WHAT YOU HAVE TO DO – Copy the records below in full, changing no character.

[[ EXTRACTED MATERIAL open ]]

(** * nuagekubemon: the IPv4 subnet pool and the VSD client

    A shallow embedding of [nuagekubemon/client/ipv4subnet.go] and of the
    reconciler in [nuagevsdclient.go], with the properties of the
    specification stated over it.

    Conventions.  Go's [int] and [uint] are taken at 64 bits and [uint8] at
    8 bits; they are integers in [Z] with the wrap-around written where the
    source computes.  A call either returns, or panics (index out of range,
    write to a nil map), or ends the process ([glog.Fatal]); Go [error]
    values are ordinary results. *)

From Stdlib Require Import ZArith Lia Bool.
From stdpp Require Import base option list gmap strings pretty.

Local Open Scope Z_scope.

(** ** Outcomes of a call *)

Inductive exec (A : Type) : Type :=
| Done (a : A)   (* the call returns [a] *)
| Panic          (* run-time panic *)
| Exit           (* [glog.Fatal]: the process exits *)
| OutOfFuel.     (* recursion bound of the embedding exhausted; see [Alloc_total] *)
Arguments Done {A} a.
Arguments Panic {A}.
Arguments Exit {A}.
Arguments OutOfFuel {A}.

Definition exec_bind {A B : Type} (x : exec A) (k : A -> exec B) : exec B :=
  match x with
  | Done a => k a
  | Panic => Panic
  | Exit => Exit
  | OutOfFuel => OutOfFuel
  end.

Declare Scope exec_scope.
Delimit Scope exec_scope with exec.
Notation "'do' x <- c ; k" := (exec_bind c (fun x => k))
  (at level 10, x pattern, c at level 100, k at level 200) : exec_scope.
Local Open Scope exec_scope.
(** * crx-grabber: the extension-fetch proxy

    A shallow embedding of the two route handlers of the repository,
    [src/app/api/crx/[id]/route.ts] (archive delivery: the CRX header is
    stripped and a ZIP is served) and its streaming sibling (raw container
    delivery through a size-limiting [TransformStream]), together with the
    properties the specification states about them.

    Conventions of the embedding:
    - a [Uint8Array] is a [list byte]; [buf[i]] is list lookup, which is
      [None] where JavaScript yields [undefined];
    - a JavaScript string is a [string] of 8-bit code units (Latin-1);
    - JavaScript numbers that hold integers are [N] or [Z]; every quantity
      the handlers compute stays far below 2^53, where doubles are exact;
    - a computation that may throw returns a [completion];
    - the handlers run in the monad [M], which threads the process-wide
      [rateMap] and a log of the effects performed, and may throw. *)

From Stdlib Require Import ZArith NArith Lia List Ascii String Strings.Byte.
From stdpp Require Import gmap strings list fin_maps pretty.

Local Open Scope N_scope.

(** ** Completions: normal return or a thrown exception *)

(** The exceptions the handlers can meet, by their [name] property;
    [GenericError] stands for every other name (["Error"], ["AbortError"],
    ...), which the handlers do not tell apart. *)
Inductive exn : Type :=
  | RangeError
  | TypeError
  | TimeoutError
  | GenericError.

Inductive completion (A : Type) : Type :=
  | Normal (a : A)
  | Throw (e : exn).
Arguments Normal {A} a.
Arguments Throw {A} e.

#[global] Instance completion_ret : MRet completion := fun A a => Normal a.
#[global] Instance completion_bind : MBind completion := fun A B k c =>
  match c with
  | Normal a => k a
  | Throw e => Throw e
  end.

(** ** Byte buffers ([Uint8Array], [DataView]) *)

(** [buf.subarray(begin)] for [0 <= begin]: the view from [begin] to the end. *)
Definition subarray (buf : list byte) (begin : N) : list byte :=
  drop (N.to_nat begin) buf.

Definition byteLength (buf : list byte) : N := N.of_nat (length buf).

(** [buf[i] === v]: false when [i] is out of range ([undefined]). *)
Definition byteAt_is (buf : list byte) (i : nat) (v : byte) : bool :=
  match buf !! i with
  | Some b => Byte.eqb b v
  | None => false
  end.

(** [view.getUint32(byteOffset, true)]: a [DataView] read is bounds-checked
    and throws a [RangeError] when the four bytes do not lie in the view. *)
Definition getUint32 (buf : list byte) (byteOffset : nat) : completion N :=
  match buf !! byteOffset, buf !! (byteOffset + 1)%nat,
        buf !! (byteOffset + 2)%nat, buf !! (byteOffset + 3)%nat with
  | Some b0, Some b1, Some b2, Some b3 =>
      Normal (Byte.to_N b0 + 256 * Byte.to_N b1
              + 65536 * Byte.to_N b2 + 16777216 * Byte.to_N b3)
  | _, _, _, _ => Throw RangeError
  end.

(** ** The Container Parser ([stripCrxHeader]) *)

(** The loop of the fallback: [for (i; i < bound; i++)], with [n] iterations
    left, looking for the ZIP local-file-header magic [PK\x03\x04]. *)
Fixpoint scanZip (buf : list byte) (i n : nat) : option (list byte) :=
  match n with
  | O => None
  | S n' =>
      if byteAt_is buf i x50 && byteAt_is buf (i + 1) x4b
         && byteAt_is buf (i + 2) x03 && byteAt_is buf (i + 3) x04
      then Some (subarray buf (N.of_nat i))
      else scanZip buf (S i) n'
  end.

[[ EXTRACTED MATERIAL closed ]]

EXPECTED ANSWER –
(** * nuagekubemon: the IPv4 subnet pool and the VSD client

    A shallow embedding of [nuagekubemon/client/ipv4subnet.go] and of the
    reconciler in [nuagevsdclient.go], with the properties of the
    specification stated over it.

    Conventions.  Go's [int] and [uint] are taken at 64 bits and [uint8] at
    8 bits; they are integers in [Z] with the wrap-around written where the
    source computes.  A call either returns, or panics (index out of range,
    write to a nil map), or ends the process ([glog.Fatal]); Go [error]
    values are ordinary results. *)

From Stdlib Require Import ZArith Lia Bool.
From stdpp Require Import base option list gmap strings pretty.

Local Open Scope Z_scope.

(** ** Outcomes of a call *)

Inductive exec (A : Type) : Type :=
| Done (a : A)   (* the call returns [a] *)
| Panic          (* run-time panic *)
| Exit           (* [glog.Fatal]: the process exits *)
| OutOfFuel.     (* recursion bound of the embedding exhausted; see [Alloc_total] *)
Arguments Done {A} a.
Arguments Panic {A}.
Arguments Exit {A}.
Arguments OutOfFuel {A}.

Definition exec_bind {A B : Type} (x : exec A) (k : A -> exec B) : exec B :=
  match x with
  | Done a => k a
  | Panic => Panic
  | Exit => Exit
  | OutOfFuel => OutOfFuel
  end.

Declare Scope exec_scope.
Delimit Scope exec_scope with exec.
Notation "'do' x <- c ; k" := (exec_bind c (fun x => k))
  (at level 10, x pattern, c at level 100, k at level 200) : exec_scope.
Local Open Scope exec_scope.
(** * crx-grabber: the extension-fetch proxy

    A shallow embedding of the two route handlers of the repository,
    [src/app/api/crx/[id]/route.ts] (archive delivery: the CRX header is
    stripped and a ZIP is served) and its streaming sibling (raw container
    delivery through a size-limiting [TransformStream]), together with the
    properties the specification states about them.

    Conventions of the embedding:
    - a [Uint8Array] is a [list byte]; [buf[i]] is list lookup, which is
      [None] where JavaScript yields [undefined];
    - a JavaScript string is a [string] of 8-bit code units (Latin-1);
    - JavaScript numbers that hold integers are [N] or [Z]; every quantity
      the handlers compute stays far below 2^53, where doubles are exact;
    - a computation that may throw returns a [completion];
    - the handlers run in the monad [M], which threads the process-wide
      [rateMap] and a log of the effects performed, and may throw. *)

From Stdlib Require Import ZArith NArith Lia List Ascii String Strings.Byte.
From stdpp Require Import gmap strings list fin_maps pretty.

Local Open Scope N_scope.

(** ** Completions: normal return or a thrown exception *)

(** The exceptions the handlers can meet, by their [name] property;
    [GenericError] stands for every other name (["Error"], ["AbortError"],
    ...), which the handlers do not tell apart. *)
Inductive exn : Type :=
  | RangeError
  | TypeError
  | TimeoutError
  | GenericError.

Inductive completion (A : Type) : Type :=
  | Normal (a : A)
  | Throw (e : exn).
Arguments Normal {A} a.
Arguments Throw {A} e.

#[global] Instance completion_ret : MRet completion := fun A a => Normal a.
#[global] Instance completion_bind : MBind completion := fun A B k c =>
  match c with
  | Normal a => k a
  | Throw e => Throw e
  end.

(** ** Byte buffers ([Uint8Array], [DataView]) *)

(** [buf.subarray(begin)] for [0 <= begin]: the view from [begin] to the end. *)
Definition subarray (buf : list byte) (begin : N) : list byte :=
  drop (N.to_nat begin) buf.

Definition byteLength (buf : list byte) : N := N.of_nat (length buf).

(** [buf[i] === v]: false when [i] is out of range ([undefined]). *)
Definition byteAt_is (buf : list byte) (i : nat) (v : byte) : bool :=
  match buf !! i with
  | Some b => Byte.eqb b v
  | None => false
  end.

(** [view.getUint32(byteOffset, true)]: a [DataView] read is bounds-checked
    and throws a [RangeError] when the four bytes do not lie in the view. *)
Definition getUint32 (buf : list byte) (byteOffset : nat) : completion N :=
  match buf !! byteOffset, buf !! (byteOffset + 1)%nat,
        buf !! (byteOffset + 2)%nat, buf !! (byteOffset + 3)%nat with
  | Some b0, Some b1, Some b2, Some b3 =>
      Normal (Byte.to_N b0 + 256 * Byte.to_N b1
              + 65536 * Byte.to_N b2 + 16777216 * Byte.to_N b3)
  | _, _, _, _ => Throw RangeError
  end.

(** ** The Container Parser ([stripCrxHeader]) *)

(** The loop of the fallback: [for (i; i < bound; i++)], with [n] iterations
    left, looking for the ZIP local-file-header magic [PK\x03\x04]. *)
Fixpoint scanZip (buf : list byte) (i n : nat) : option (list byte) :=
  match n with
  | O => None
  | S n' =>
      if byteAt_is buf i x50 && byteAt_is buf (i + 1) x4b
         && byteAt_is buf (i + 2) x03 && byteAt_is buf (i + 3) x04
      then Some (subarray buf (N.of_nat i))
      else scanZip buf (S i) n'
  end.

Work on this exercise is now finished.